Defense Secretary Jim Mattis indicated this week that the U.S. will lift a suspension of joint military exercises with South Korea. This announcement, in addition to President Trump’s recent cancelation of his State Department’s visit to Pyongyang, goes against what Peace Science tells us about the importance of granting concessions and avoiding provocations during intense negotiations.
In the News:
Defense Secretary Jim Mattis indicated this week that the U.S. was lifting a suspension of joint military exercises with South Korea.

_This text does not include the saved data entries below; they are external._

(* ===== verification/Prelude.v ===== *)
(** * Verification of the atb video service

    The repository is a service that accepts HTTP requests and web sockets from
    viewers and a binary protocol from the devices ("adapters") that own the cameras.
    This library models its core in Rocq and proves what makes it correct.  All paths
    below are relative to [src/].

    ** The parts of the program and the files that model them

    Shared: [Prelude] (bytes as [Z], machine widths, slices of buffers, faults, the
    reports of a push parser with the pieces of a datum joined, tactics), [Control]
    (state passing with early exits and its weakest preconditions), [Streams]
    ([std::stringstream] and [std::getline]).

    - [atb_http/deps/http-parser/http_parser.c]: data, tables and character classes
      in [HttpDefs]; [http_parser_execute] with one definition per [case] of its
      [switch] in [HttpParser]; the URL parser in [HttpUrl].  The parser object is a
      record with the widths of its bit fields, the local variables of a call are the
      state [ctx] of the monad [Ctl], [goto] and [return] are its jumps.
    - [atb_http/deps/multipart-parser-c/multipart_parser.c]: [Multipart].
    - [atb_http/src/sim_parser.cpp]: query strings in [SimParam], the [Request]
      object with its callbacks on the two parsers in [SimRequest], the [Response]
      with its string stream in [SimResponse].
    - [atb_http/src/http_server.cpp]: the method table, the dispatch and the two
      handlers of a connection in [HttpServer]; the object [HttpServer] with its settings,
      its start, its thread and its end in [HttpStart].
    - [atb_http/src/epoll_socket.cpp]: the event loop, its threads and the part of the
      kernel it relies on as a machine of steps in [EpollSocket].  The class
      [EpollSocketWatcher] is the interface to the handlers, [HttpLoop] gives the
      instance for [HttpEpollWatcher].  The sockets, the epoll instance and the pool that
      a start makes, with the addresses, ports and backlogs they are given, are in
      [HttpStart].
    - [atb_sak/src/thread/threadpool.cpp]: workers, callers and the owner as
      interleaved machines over a mutex and a condition variable in [ThreadPool].
    - [atb_adapter]: the structures of the device protocol, the socket functions and
      the reading task in [Messages]; tokens, times and time sections in
      [TimeSection]; the object of one adapter, with its cameras, its messages and its
      heart-beat, in [CmsClient]; the table of adapters over a heap of clients, the
      handlers of its messages and the interface to the web side in [Adapter]; the event
      loop with the events of the kernel and the tasks of the pool in [AdapterLoop]; which
      objects a start makes and a stop leaves in [AdapterStart]; the database helper, over
      the class [Database] of what it asks of MySQL, in [Database].
    - [atb_sak/src/mysql/mysql_connection_pool.cpp]: the threads that fetch and give back
      connections in [ConnPool]; settings, opening, waiting and closing in [ConnPoolLife].
    - [atb_sak/src/json] (jsoncpp): values with their comments, conversions and
      containers in [JsonValue]; [FastWriter] and [StyledWriter] in [JsonWriter]; the
      [Reader] with the tree it builds, pointers into it being paths, in [JsonReader].
      The comparisons of values are in [JsonOrder], the iterators in [JsonIter], [Path] in
      [JsonPath], [StyledStreamWriter] in [JsonStream] (another instance of the class
      [Layout] over which [JsonWriter] states the methods that both writers share).
      [JsonMemory] has the operations on values once more with their pointers: which
      string, comment or map is allocated, copied and released where.  [JsonArray] is the
      container [ValueInternalArray] with the [BatchAllocator] of its pages, which the
      build of the service does not use.
      The class [Doubles] stands for what the C library does with [double].
    - [atb_wss/WebSocketServer.cc]: connections on a heap, their messages and values,
      and the callback of the library in [WebSocket]; what a derived class overrides is
      the class [Callbacks].
    - [atb_wss/LiveRoom.cc], [atb_wss/PlayMngr.cc]: the rooms in which viewers watch a
      stream, in [LiveRooms], with an instance of [Callbacks]; the exact texts of the
      answers in [LiveReplies]; the same operations cut where a thread gives up its lock
      or waits, interleaved, in [LiveThreads]; the order in which they take locks in
      [LiveLocks]; construction, the two threads, the loop around [lws_service] and the
      schedule of the state thread in [LiveStart].
    - [atb_sak/src/log], [atb_sak/src/cfg]: the configuration file and the log, over a
      small disk, in [Log].
    - [AdapterService.cpp]: the HTTP handlers, the interface between live rooms and
      adapters, start and stop in [Service].
    - [main.cpp]: the loop that reads characters and the signal handlers, which can come
      between any two steps, in [Main].

    How they interact: the event loop hands a readable connection to the thread pool,
    whose worker calls [on_readable] of the server; that feeds what was received to
    [parse_request] and so to [http_parser_execute], whose callbacks fill the request
    and, at the end of a form, run [multipart_parser_execute]; the dispatched handler
    fills the response, and the loop calls [on_writeable] until it has been sent.  On
    the other side the adapters log in over their own protocol: a task reads one
    message and calls the handler of its command, which asks the database over a
    connection of the pool and fills the table; the web side finds the adapter of a
    camera there and sends it the request to start or stop a stream, whose answer
    arrives as one more message.  Viewers are on web sockets: a message becomes a task of
    the pool, which asks the adapters for the state of a camera, has its stream started
    and puts the viewer into the room of the stream; the media server asks over HTTP
    whether a stream may come in, and says when it is ready, which is passed on to the
    room; one more thread takes silent viewers out and stops the streams of rooms that
    have been empty for a minute.

    ** What the theorems show

    - Safety of the parsers ([HttpInv], [HttpSafety], [HttpProps.execute_safe],
      [MultipartSafety], [MultipartProps.multipart_safe], [HttpUrlProps.url_safe],
      [SimSafety], [SimProps.parse_request_safe]): for every input, however it is cut,
      a call returns, stays inside its buffers and fails no assertion.  Two faults are
      left, and both are reached: an exception of [std::string::substr]
      ([SimProps.disposition_throws]), and, while debug messages are logged, a read buffer
      without NUL that is printed as a C string ([SimProps.full_array]), the fault
      [Unterminated].  [HttpInv] and [MultipartSafety] also have the
      instances of their interfaces for an application that records what it is told.
    - Function of the parsers: what a call consumes, exact bounds of the numbers
      ([HttpProps]), the order of the callbacks as a grammar ([HttpOrder],
      [HttpOrderProps.callback_order]), URLs and multipart bodies and query strings
      read back from what they were written from ([HttpUrlTrip], [MultipartProps],
      [SimParam]), and the refinement of a byte-by-byte machine without look-behind
      buffer ([MultipartSpec], [MultipartProps.multipart_refines]).
    - The server ([HttpServerProps]): every request gets an answer, the bytes of a
      response reach the peer in order whatever room its socket has.
    - The loop and the pool ([EpollProps], [ThreadPoolProps], [HttpLoop]): ownership
      of connections, exact counts, no lost wake-up, every task once, clean stops; events
      with neither input nor output, which the loop forgets, and registrations that fail
      are part of the runs; the laws [WatcherLaws] that the loop asks of its handlers are proved of the HTTP
      handlers, so that [HttpLoop.server_safe] speaks of the whole server.  A start
      listens on exactly what was set ([HttpStartProps]), and a server used as it is meant
      to be is safe from its constructor to its end ([HttpLife.life_safe]).
    - The protocol ([MessagesProps]): each structure is a codec with its round trip
      (the class [WireLaws]); messages arrive as they were sent, but for the sequence number
      of those without a body; when exactly a message overruns the buffer of the task.
    - The adapters ([CmsClientProps], [AdapterProps]): start of a stream and its key
      while other threads run, state reports with their exact faults, the schedule and
      the heart-beat, answers to logins, the table without duplicates or dangling
      pointers; executable examples show where overlapping handlers break this.  Under
      the event loop what has arrived always has an event or a task to come, but on
      connections that an error event has left disarmed ([AdapterLoopProps]); an [AdapterServer] lives only once ([AdapterStart]).
    - The database helper and its pool ([DatabaseProps], [ConnPool]): connections come
      back, cameras are read as stored up to the exact bound, the two schedule tests
      agree, no connection is lost or shared; settings are read back up to the length
      of their fields, and closing frees what is in the pool ([ConnPoolLife]).
    - The live rooms: [LiveRefine] proves that the operations on the tables of pointers
      have exactly the effects that [LiveView] states on two finite maps, which is
      [LiveRoomsProps.rooms_refine], as long as events are allowed by [event_ok], which
      names what nobody promises; [LivePresence] is the invariant that holds for clients
      who keep to the protocol, from which rooms are closed when and only when they should
      be by the history of the run; messages are handed to the library in order, once;
      which messages abort the process.  With
      all threads and arbitrary clients the table stays sound ([LiveThreads]), and every
      operation but one takes its locks in an order that excludes deadlock ([LiveLocks]).
      [LiveExamples] runs the sessions in which the code does not do what it means to.
      The rounds of the state thread keep an exact schedule ([LiveStart.schedule_kept]).
    - The service ([ServiceProps], [ServiceRefine]): the requests of viewers served by
      rooms and adapters together, where the adapters discharge what the rooms ask of
      [PlayctrlHandler], for cameras that they know; from the start of a stream to the answer to the media server;
      the answers of the web side read back.  What the program does on its signals, and
      when it uses a service that is gone ([Main]).
    - The log: a configuration is read as it was written; no file loses a line when the
      day changes ([Log.config_read], [Log.log_appends]).
    - JSON ([JsonProps]): the reader returns on every document ([JsonSafety]) and
      leaves a well-formed tree ([JsonTyping]); it reads every text of a grammar that gives
      escapes, code points and numbers their meaning independently of the reader
      ([JsonText]), but for integers out of range that it takes for others; the writers print texts of that grammar ([JsonTrip],
      [JsonStyled]), so that what is printed is read back; exactly which numbers wrap
      around.
    - JSON values: the comparison is a strict total order ([JsonOrder]), iterators walk
      over the entries in order ([JsonIter]), a path that was made resolves to what was put
      there ([JsonPath]), what the writer to a stream prints is read back
      ([JsonStream]).  The operations with pointers refine those of [JsonValue], and
      every block has exactly one owner, so that nothing is freed twice or leaks
      ([JsonMemoryProps.values_own_memory]).
    - The paged array ([JsonArray]): within its bounds it holds the list that its
      operations describe; where it does not (an index rounded down, a copy that fills one
      slot, a page that leaks) the exact behaviour is proved.  The allocator hands out
      memory that is apart and inside its batches while these are a whole number of pages;
      the batches that the code asks for are not, and are overrun.

    ** Bounds and fuel

    The loops over buffers recurse with fuel: [length + 1] rounds in
    [HttpParser.main_loop] (each round consumes a byte), 4 rounds of
    [goto reexecute] (no chain of states is longer), [2 * length + 2] in
    [Multipart.main_loop] (it may step back one byte), [length + 2] in the loops over
    [getline], the binary logarithm in [Streams.dec_text], and in [JsonReader] the
    number of characters left, which bounds the nesting as well; in [WebSocket] the
    messages that wait and one more round, and two rounds of the loop at one connection
    (after a time-out its room is empty, so it is passed).  The safety theorems
    prove that this is enough: the fault [OutOfFuel] is never reached.  Sizes are [Z]
    with their wrap-around written out where the code computes with them.

    ** Not modelled

    - Allocations that fail, but where the code tests for it; what a format makes of its
      arguments; the clock but as an input.  What system calls answer is an input of the
      steps; [inet_addr] is a parameter.
    - Of jsoncpp: reading from a stream of the standard library, [asFloat], and
      [ValueInternalMap] ([json_internalmap.inl] calls [makeMemberName], which is declared
      nowhere).  The stack that recursions take.
    - libwebsockets and the MySQL client library, which are not in the repository: what
      they call and answer is an input.
    - The text of the stack trace that [main.cpp] writes at a crash; the test drivers.
    - While [check_rooms] runs, [stop_play] is only recorded; its effect on the adapters
      is [Service.stop_play].  The handlers of [Service] run one after the other. *)
From stdpp Require Export base list numbers strings.
From Stdlib Require Export ZArith Ascii Lia.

“Secretary Mattis told a Pentagon news conference that no decisions had been made about major exercises for next year but noted that the suspension of drills this summer as a good-faith gesture to North Korea was not open-ended. U.S. President Donald Trump’s June decision to unilaterally suspend the drills caught many American military planners off guard and was broadly criticized as a premature concession to North Korean leader Kim Jong Un, who Trump wants to give up his nuclear weapons. The president recently told Secretary of State Mike Pompeo to call off a looming visit to Pyongyang, citing a lack of concrete steps on North Korea’s part toward dismantling its nuclear program.”
Insight from Peace Science:
The overwhelming military capabilities of the U.S. and the presence of U.S. troops on the Korean Peninsula are primary motivators for North Korea’s nuclear program.
Deployed militaries undermine national security and cause global harm. By prioritizing the vital, effective diplomatic options still on the table the U.S. and both Koreas can continue the progress towards denuclearization and a more peaceful Korean Penninsula. Recently, cooperation between North and South Korea has resulted in major social progress, as some Korean families, long-separated by conflict, have been reunited. This progress and the end-goal of nuclear disarmament is jeopardized by returning to the provocative practice of joint U.S./North Korean military exercises.
- “U.S. Military Says No Plans to Suspend More Major Exercises on Korean Peninsula” by Phil Stewart & Arshad Mohammed for Reuters. August 28, 2018.
- Peace Science Digest, Volume 2 Special Issue: Nuclear Weapons. “Too Close and Too Strong. U.S. Power and Proximity Contributing to North Korea’s Nuclear Ambitions”.